Era como una mala representación en un teatrito de feria. Así, cada tarde al volver Luzmila a casa pensaba en el dulce cuerpo húmedo de Dorita y se alegraba. Y Dorita, en los sueños y duermevelas de Luzmila, era el Niño Jesús -al fin y al cabo una encarnación cualquiera es Encarnación lo mismo que las otras- que dormía hecho una pasta en la cajita del Niño Jesús. Enredada en las líneas de la copia que Dorita hizo del amor, trepaba la crueldad con sus diminutas ventosas translúcidas. Luzmila vivió durante un par de semanas -quizá más tiempo- la enumeración acelerada de la sangre enhebrándose en las inclinadas agujas de una primavera retrasada y vacía. La sexualidad no añade nada al concepto de una relación interpersonal que no se encuentre ya contenido en el mero concepto de esa relación.

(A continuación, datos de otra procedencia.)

(* ===== verification/FoldText.v ===== *)
(** * The written form of core's fold

    [Folded.encode] and [Folded.decode] of [libs/vs-core/src/vs_core/_decide.py], with
    [encode_fold], [decode_fold] and [_readable] of [_step_log.py] and the tolerant read of
    version 44 documents of [_envelope_migrations.py].  The values of core's state and of the
    search's events are type parameters; pydantic's reading and writing of JSON is the class
    [FoldJson]. *)

From S2P Require Import Prelude PyFloat LogRecord.

(** [SCHEMA_VERSION], the version of the canonical encoding of every body in the core records *)
Definition CORE_SCHEMA_VERSION : Z := 1.

(** ** JSON documents *)

(** [JsonValue]: an object's members are in the order of the document, each key once *)
Inductive JsonValue : Set :=
  | JNull
  | JBool (b : bool)
  | JInt (n : Z)
  | JFloat (x : float)
  | JString (s : string)
  | JArray (items : list JsonValue)
  | JObject (members : list (string * JsonValue)).

(** What reading a fold raises: a [ValueError] of pydantic or of [_same_encoding], a
    [FoldRulesChangedError], which is one too, or the [OverflowError] of a sum. *)
Inductive Refusal : Set :=
  | FoldUnreadable
  | FoldRulesChanged (written reading : string)
  | FoldOverflow.

#[export] Instance Refusal_dec : EqDecision Refusal.
Proof. solve_decision. Defined.

Definition member (key : string) (members : list (string * JsonValue)) : option JsonValue :=
  snd <$> List.find (fun m => eqb m.1 key) members.

(** [walked.pop(key)], and [walked[key] = value] of a key it has *)
Definition pop (key : string) (members : list (string * JsonValue)) : list (string * JsonValue) :=
  List.filter (fun m => negb (eqb m.1 key)) members.
Definition set_member (key : string) (value : JsonValue) (members : list (string * JsonValue)) :
    list (string * JsonValue) :=
  map (fun m => if eqb m.1 key then (m.1, value) else m) members.

(** [_number] *)
Definition number (value : option JsonValue) : option JsonValue :=
  match value with Some (JInt n) => Some (JInt n) | Some (JFloat x) => Some (JFloat x) | _ => None end.

(** The truth of a number *)
Definition truthy (value : JsonValue) : bool :=
  match value with
  | JInt n => negb (n =? 0)
  | JFloat x => negb (feq x fzero)
  | _ => true
  end.

(** [float(n)] *)
Definition to_float (n : Z) : result Refusal float :=
  require* is_finite (of_int n) else FoldOverflow in Ok (of_int n).

(** [x + y] of two numbers *)
Definition number_add (x y : JsonValue) : result Refusal JsonValue :=
  match x, y with
  | JInt m, JInt n => Ok (JInt (m + n))
  | JInt m, JFloat y => let* x := to_float m in Ok (JFloat (fadd x y))
  | JFloat x, JInt n => let* y := to_float n in Ok (JFloat (fadd x y))
  | JFloat x, JFloat y => Ok (JFloat (fadd x y))
  | _, _ => Ok x
  end.

(** What [without_downtime_credit] makes of the walked members of an object *)
Definition without_credit (walked : list (string * JsonValue)) : result Refusal JsonValue :=
  match member "continuation_id" walked, member "downtime_credit" walked with
  | Some _, Some downtime_credit =>
    let walked := pop "downtime_credit" walked in
    match number (Some downtime_credit), number (member "deadline_at" walked) with
    | Some credit, Some deadline =>
      if truthy credit
      then let* moved := number_add deadline credit in Ok (JObject (set_member "deadline_at" moved walked))
      else Ok (JObject walked)
    | _, _ => Ok (JObject walked)
    end
  | _, _ => Ok (JObject walked)
  end.

(** [without_downtime_credit], as [_readable] calls it: with no run deadline *)
Fixpoint without_downtime_credit (value : JsonValue) : result Refusal JsonValue :=
  match value with
  | JArray items => let* items := rmap without_downtime_credit items in Ok (JArray items)
  | JObject members =>
    let* walked := rmap (fun m => let* item := without_downtime_credit m.2 in Ok (m.1, item)) members in
    without_credit walked
  | _ => Ok value
  end.

(** The bytes of an ASCII text, and [text in data] *)
Definition ascii_bytes (s : string) : list byte :=
  map (fun a => Z.of_N (Ascii.N_of_ascii a)) (String.list_ascii_of_string s).
Fixpoint bytes_in (text data : list byte) : bool :=
  eqb (take (length text) data) text || match data with [] => false | _ :: rest => bytes_in text rest end.

(** The text whose presence makes [_readable] parse: the key in its quotes *)
Definition DOWNTIME_CREDIT : list byte := 34 :: ascii_bytes "downtime_credit" ++ [34].

(** ** The fold and its body *)

(** [Translated] *)
Record Translated {Event Discarded : Type} := { events : list Event; discarded : list Discarded }.
Arguments Translated : clear implicits.

(** [Folded] *)
Record Folded {CoreState Event Discarded : Type} := { state : CoreState; owed : Translated Event Discarded }.
Arguments Folded : clear implicits.

(** [_FoldBody] *)
Record FoldBody {CoreState Event Discarded : Type} := {
  body_schema_version : Z;
  body_rules : string;
  body_state : CoreState;
  body_events : list Event;
  body_discarded : list Discarded
}.
Arguments FoldBody : clear implicits.

(** pydantic's [_FOLD] and [_ANY_JSON]: [dump_json] and [validate_json], the first under the
    registry of the reader *)
Class FoldJson (CoreState Event Discarded : Type) := {
  fold_dump : FoldBody CoreState Event Discarded -> list byte;
  fold_validate : list byte -> result string (FoldBody CoreState Event Discarded);
  any_dump : JsonValue -> list byte;
  any_validate : list byte -> result string JsonValue
}.

Section Text.
Context {CoreState Event Discarded : Type} `{!FoldJson CoreState Event Discarded}.
Local Abbreviation Folded := (Folded CoreState Event Discarded).
Local Abbreviation FoldBody := (FoldBody CoreState Event Discarded).

(** A [ValidationError] of pydantic is a [ValueError] *)
Definition validated {A} (read : result string A) : result Refusal A :=
  match read with Ok a => Ok a | Err _ => Err FoldUnreadable end.

(** [_readable] *)
Definition readable (data : list byte) : result Refusal (list byte) :=
  if negb (bytes_in DOWNTIME_CREDIT data) then Ok data
  else
    let* document := validated (any_validate data) in
    let* document := without_downtime_credit document in
    Ok (any_dump document).

(** [_same_encoding] *)
Definition same_encoding (version : Z) : result Refusal unit :=
  ensure (version =? CORE_SCHEMA_VERSION) FoldUnreadable.

(** [encode_fold] *)
Definition encode_fold (state : CoreState) (events : list Event) (discarded : list Discarded) (rules : string) :
    list byte :=
  fold_dump {| body_schema_version := CORE_SCHEMA_VERSION; body_rules := rules; body_state := state;
               body_events := events; body_discarded := discarded |}.

(** [decode_fold] *)
Definition decode_fold (data : list byte) (rules : string) :
    result Refusal (CoreState * list Event * list Discarded) :=
  let* data := readable data in
  let* body := validated (fold_validate data) in
  let* _ := same_encoding (body_schema_version body) in
  if eqb rules ""%string || negb (eqb (body_rules body) rules)
  then Err (FoldRulesChanged (body_rules body) rules)
  else Ok (body_state body, body_events body, body_discarded body).

(** [Folded.encode] *)
Definition encode (f : Folded) (rules : string) : list byte :=
  encode_fold (state f) (events (owed f)) (discarded (owed f)) rules.

(** [Folded.decode] *)
Definition decode (data : list byte) (rules : string) : result Refusal Folded :=
  let* body := decode_fold data rules in
  let '(state, events, discarded) := body in
  Ok {| state := state; owed := {| events := events; discarded := discarded |} |}.

(** What is relied on of pydantic: a body that was written reads as itself or is refused (by a
    reader whose registry lacks an operation, say), also once parsed and written again, and no
    field of a model is called [downtime_credit]. *)
Class FoldJsonLaws := {
  validate_dump b b' : fold_validate (fold_dump b) = Ok b' -> b' = b;
  validate_again b document b' :
    any_validate (fold_dump b) = Ok document -> fold_validate (any_dump document) = Ok b' -> b' = b;
  no_credit_left b document :
    any_validate (fold_dump b) = Ok document -> without_downtime_credit document = Ok document
}.

(** A fold that was written and then read under some rules is refused as unreadable, or is itself
    when those are the rules that wrote it and they have a name, and is refused as another's
    otherwise. *)
Lemma decode_encode `{!FoldJsonLaws} f rules rules' :
  decode (encode f rules) rules' = Err FoldUnreadable \/
  decode (encode f rules) rules' =
    if eqb rules' ""%string || negb (eqb rules rules') then Err (FoldRulesChanged rules rules') else Ok f.
Proof.
  unfold decode, decode_fold, encode, encode_fold. set (body := {| body_rules := rules |}).
  assert (Hread : readable (fold_dump body) = Err FoldUnreadable \/ exists data,
      readable (fold_dump body) = Ok data /\ forall b', fold_validate data = Ok b' -> b' = body).
  { unfold readable. destruct (negb _); [right; exists (fold_dump body); split; [done|apply validate_dump]|].
    destruct (any_validate _) as [document|] eqn:E; cbn [validated rbind]; [|by left].
    rewrite (no_credit_left body document E). cbn [rbind]. right. eexists. split; [done|].
    intros b'. by apply validate_again. }
  destruct Hread as [->|(data & -> & Hbody)]; [by left|]. cbn [rbind].
  destruct (fold_validate data) as [b|] eqn:E; cbn [validated rbind]; [|by left].
  rewrite (Hbody b eq_refl). right. cbn. destruct (_ || _); cbn; [done|]. by destruct f as [? []].
Qed.

End Text.
Arguments FoldJsonLaws CoreState Event Discarded {FoldJson0}.

(** ** Instances the witnesses evaluate *)

(** A number, its events and what was discarded of it, written as bytes with their lengths *)
Definition ascii_of (data : list byte) : string :=
  String.string_of_list_ascii (map (fun z => Ascii.ascii_of_N (Z.to_N z)) data).

Lemma ascii_of_bytes s : ascii_of (ascii_bytes s) = s.
Proof.
  unfold ascii_of, ascii_bytes. rewrite <- (String.string_of_list_ascii_of_string s) at 2. f_equal.
  induction (String.list_ascii_of_string s) as [|a l IH]; [done|]. cbn [map]. rewrite IH, N2Z.id.
  by rewrite Ascii.ascii_N_embedding.
Qed.

#[export] Instance sample_fold_json : FoldJson Z Z Z :=
  {| fold_dump b := body_schema_version b :: body_state b :: Z.of_nat (length (body_events b)) ::
       Z.of_nat (length (body_discarded b)) :: body_events b ++ body_discarded b ++ ascii_bytes (body_rules b);
     fold_validate data := match data with
       | version :: state :: heard :: dropped :: rest => Ok {|
           body_schema_version := version; body_rules := ascii_of (drop (Z.to_nat (heard + dropped)) rest);
           body_state := state; body_events := take (Z.to_nat heard) rest;
           body_discarded := take (Z.to_nat dropped) (drop (Z.to_nat heard) rest) |}
       | _ => Err "short"%string
       end;
     any_dump document := match document with
       | JArray items => map (fun item => match item with JInt n => n | _ => 0 end) items
       | _ => []
       end;
     any_validate data := Ok (JArray (map JInt data)) |}.

#[export] Instance sample_fold_laws : FoldJsonLaws Z Z Z.
Proof.
  assert (Hdump : forall b : FoldBody Z Z Z, fold_validate (fold_dump b) = Ok b).
  { intros [version rules st evs drops]. cbn -[ascii_of ascii_bytes take drop]. rewrite <- Nat2Z.inj_add, !Nat2Z.id. f_equal. f_equal.
    - by rewrite app_assoc, <- length_app, drop_app_length, ascii_of_bytes.
    - apply take_app_length.
    - by rewrite drop_app_length, take_app_length. }
  assert (Hany : forall data, any_dump (JArray (map JInt data)) = data).
  { intros data. cbn. induction data as [|z data IH]; [done|]. cbn [map]. by rewrite IH. }
  assert (Hparse : forall data, any_validate data = Ok (JArray (map JInt data))) by done.
  split.
  - intros b b'. rewrite Hdump. by intros [= ->].
  - intros b document b' Hread. rewrite Hparse in Hread. assert (document = JArray (map JInt (fold_dump b))) as -> by congruence.
    rewrite Hany, Hdump. by intros [= ->].
  - intros b document Hread. rewrite Hparse in Hread. assert (document = JArray (map JInt (fold_dump b))) as -> by congruence.
    clear Hread. generalize (fold_dump b). intros data. cbn.
    assert (rmap without_downtime_credit (map JInt data) = Ok (map JInt data)) as ->; [|done].
    induction data as [|z data IH]; [done|]. cbn [map rmap]. by rewrite IH.
Qed.

(** A wait of version 44 loses its credit, moving its deadline *)
Example credit_moves_deadline :
  without_downtime_credit (JArray [JObject [("continuation_id", JString "w"); ("deadline_at", JInt 40);
      ("downtime_credit", JInt 2)]; JObject [("downtime_credit", JInt 2)]]%string)
  = Ok (JArray [JObject [("continuation_id", JString "w"); ("deadline_at", JInt 42)];
      JObject [("downtime_credit", JInt 2)]]%string).
Proof. reflexivity. Qed.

Lo que añade (y que no se encuentra contenido en el concepto) es la animación sin objeto, la aceleración sonámbula, la trampa absoluta. En cualquier caso, durante esos días las figuraciones devotas de Luzmila se volvieron más agudas, perfectas y absurdas que de costumbre. Y empezó a hablar de ellas sola por las calles y al llegar a casa a contárselas a Dorita.

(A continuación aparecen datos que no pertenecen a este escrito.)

(* ===== verification/ConfirmedLog.v ===== *)
(** * The one appender of a run.log

    [libs/vs-runlog/src/vs_runlog/_confirmed_log.py]: [ConfirmedLog] numbers and dates every record
    of a run and keeps the prefix it confirmed; [SharedWriter] is its surface for the display
    projection.  The writer under it is the class [RunLogRecords] (the source's protocol of that
    name) with the laws [RunLogLaws]; [RunLog] shows that the writer of [Writer] keeps them.

    Every method holds the lock from its start to its end, so a thread sees the others' calls as
    whole operations: an interleaving is a sequence of calls. *)

From Stdlib Require Import Sorted.
From S2P Require Import Prelude PyFloat Identities LogRecord.

(** ** The writer below *)

(** What a call of the writer raises *)
Inductive WriteError : Set := OSError | ValueError (message : string).
#[export] Instance WriteError_dec : EqDecision WriteError.
Proof. solve_decision. Defined.

(** [RunLogRecords]: a state is a writer with its disk and what the committer will do *)
Class RunLogRecords (W : Type) := {
  write : W -> LogRecord -> result WriteError unit * W;
  sync : W -> result WriteError unit * W;
  read_records : W -> result WriteError (list LogRecord) * W
}.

«Una vez el Niño Jesús no se quería dormir -contaba Luzmila-, y por más que le acunaba no se dormía y no se dormía y todo el rato hablando de la Pasión y lo que dolería la corona de espinas. Vinieron las golondrinas a quitarle los clavos.»

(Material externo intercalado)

Lemma core_tracks : RunLogLaws FileLog core_holds.
Proof.
  exact (@file_laws core_codec core_laws sample_gate sample_headline 1 sample_accept sample_accept sample_headline_seq
    core_clock).
Qed.

(** A new log, and the log with one record staged *)
Definition sample_created : Writer :=
  match @start sample_headline sample_accept sample_accept created None ∅ with
  | Ok w => w | Err _ => sample_first end.
Definition sample_staged : ConfirmedLog.ConfirmedLog FileLog :=
  (ConfirmedLog.stage None (sample_entry 1)
     (ConfirmedLog.new_log {| owned := sample_created; failure := OSError; schedule := [] |})).2.

Lemma sample_staged_tracks : ConfirmedLog.tracks (holds := core_holds) sample_staged [sample_entry 1] 0.
Proof.
  assert (E : ConfirmedLog.confirmed sample_staged = Some [sample_entry 1]) by (vm_compute; reflexivity).
  split; [|rewrite E; by intros ? [= <-]]. split; [|split; [vm_compute; reflexivity|intros _; by split]].
  apply (@life_inv core_codec core_laws sample_gate sample_headline 1 sample_accept sample_accept sample_headline_seq).
  apply (@life_step core_codec sample_gate sample_headline 1 sample_accept sample_accept [] sample_created (Some (sample_entry 1))).
  - apply life_created. vm_compute. reflexivity.
  - apply (step_append _ _ _ _ _ fzero). vm_compute. reflexivity.
  - by repeat constructor.
Qed.

(** Then core ends the run, while the committer has taken and synced the staged record. *)
Definition sample_busy : ConfirmedLog.ConfirmedLog FileLog :=
  {| ConfirmedLog.writer := {| owned := owned (ConfirmedLog.writer sample_staged); failure := OSError;
       schedule := [{| reads := of_int 1; moves := 2; torn := None; fails := None |}] |};
     ConfirmedLog.confirmed := ConfirmedLog.confirmed sample_staged |}.
Definition sample_ended : result WriteError ConfirmedLog.Appending * ConfirmedLog.ConfirmedLog FileLog :=
  ConfirmedLog.append (Some (of_int 2)) (ConfirmedLog.RunEnded EmptyString) 1 {| at_seconds := 0; at_nanos := 0 |}
    (of_int 3) sample_busy.

(** The projection stages one record more, and the machine stops with half of it on the disk. *)
Lemma appended_survives_crash_witness :
  sample_ended.1 = Ok (ConfirmedLog.Appended (sample_core 2)) /\
    exists records recovered,
      @recover core_codec sample_gate (Some (Ok (sample_head 2))) (@log_bytes core_codec [sample_entry 1; sample_core 2] ++ [2; 3])
      = Some (Ok recovered) /\ [sample_entry 1; sample_core 2] `prefix_of` records.
Proof.
  split; [vm_compute; reflexivity|].
  destruct (@appended_survives_crash core_codec core_laws sample_gate sample_headline 1 sample_accept sample_accept
    sample_headline_seq core_clock
    (Some (of_int 2)) (ConfirmedLog.RunEnded EmptyString) 1 {| at_seconds := 0; at_nanos := 0 |} (of_int 3)
    sample_busy [sample_entry 1] 0 (sample_core 2)
    sample_ended.2 [(Some (of_int 3), ConfirmedLog.Stage (sample_entry 3))]
    (owned (ConfirmedLog.writer (ConfirmedLog.calls sample_ended.2 [(Some (of_int 3), ConfirmedLog.Stage (sample_entry 3))])))
    (@log_bytes core_codec [sample_entry 1; sample_core 2] ++ [2; 3]) (Some (sample_head 2)) sample_staged_tracks)
    as (_ & records & recovered & Hrec & _ & Hp & _).
  - repeat constructor.
  - repeat constructor.
  - vm_compute. reflexivity.
  - apply run_start.
  - split; eexists; vm_compute; reflexivity.
  - left. vm_compute. reflexivity.
  - exists records, recovered. split; [exact Hrec|exact Hp].
Defined.

Lemma log_stays_in_order_witness :
  exists rs' d', ConfirmedLog.tracks (holds := core_holds)
      (ConfirmedLog.calls sample_staged [(None, ConfirmedLog.Forget); (None, ConfirmedLog.Stage (sample_entry 7)); (None, ConfirmedLog.Commit)])
      rs' d' /\ ConfirmedLog.in_order rs' /\ [sample_entry 1] `prefix_of` rs' /\ (0 <= d')%nat.
Proof.
  apply (@ConfirmedLog.log_stays_in_order FileLog core_holds core_records core_tracks sample_staged [sample_entry 1] 0
    _ sample_staged_tracks).
  split; [reflexivity|]. split; repeat constructor.
Defined.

Y una y otra vez reaparecía la misma estampa: el Niño Jesús rubio y gordito, no como los sobrinos de Luzmila, los hijos de sus hermanos, que nacieron reviejos en los años del racionamiento con la piel verde -del color del pan- y las piernas zambas, escocidos, todo el día en un grito. Era diferente con el Niño Jesús, empezando por la Anunciación y lo que dijo el Ángel bien claro, con la luna bajo sus pies y una corona de doce estrellas sobre su cabeza.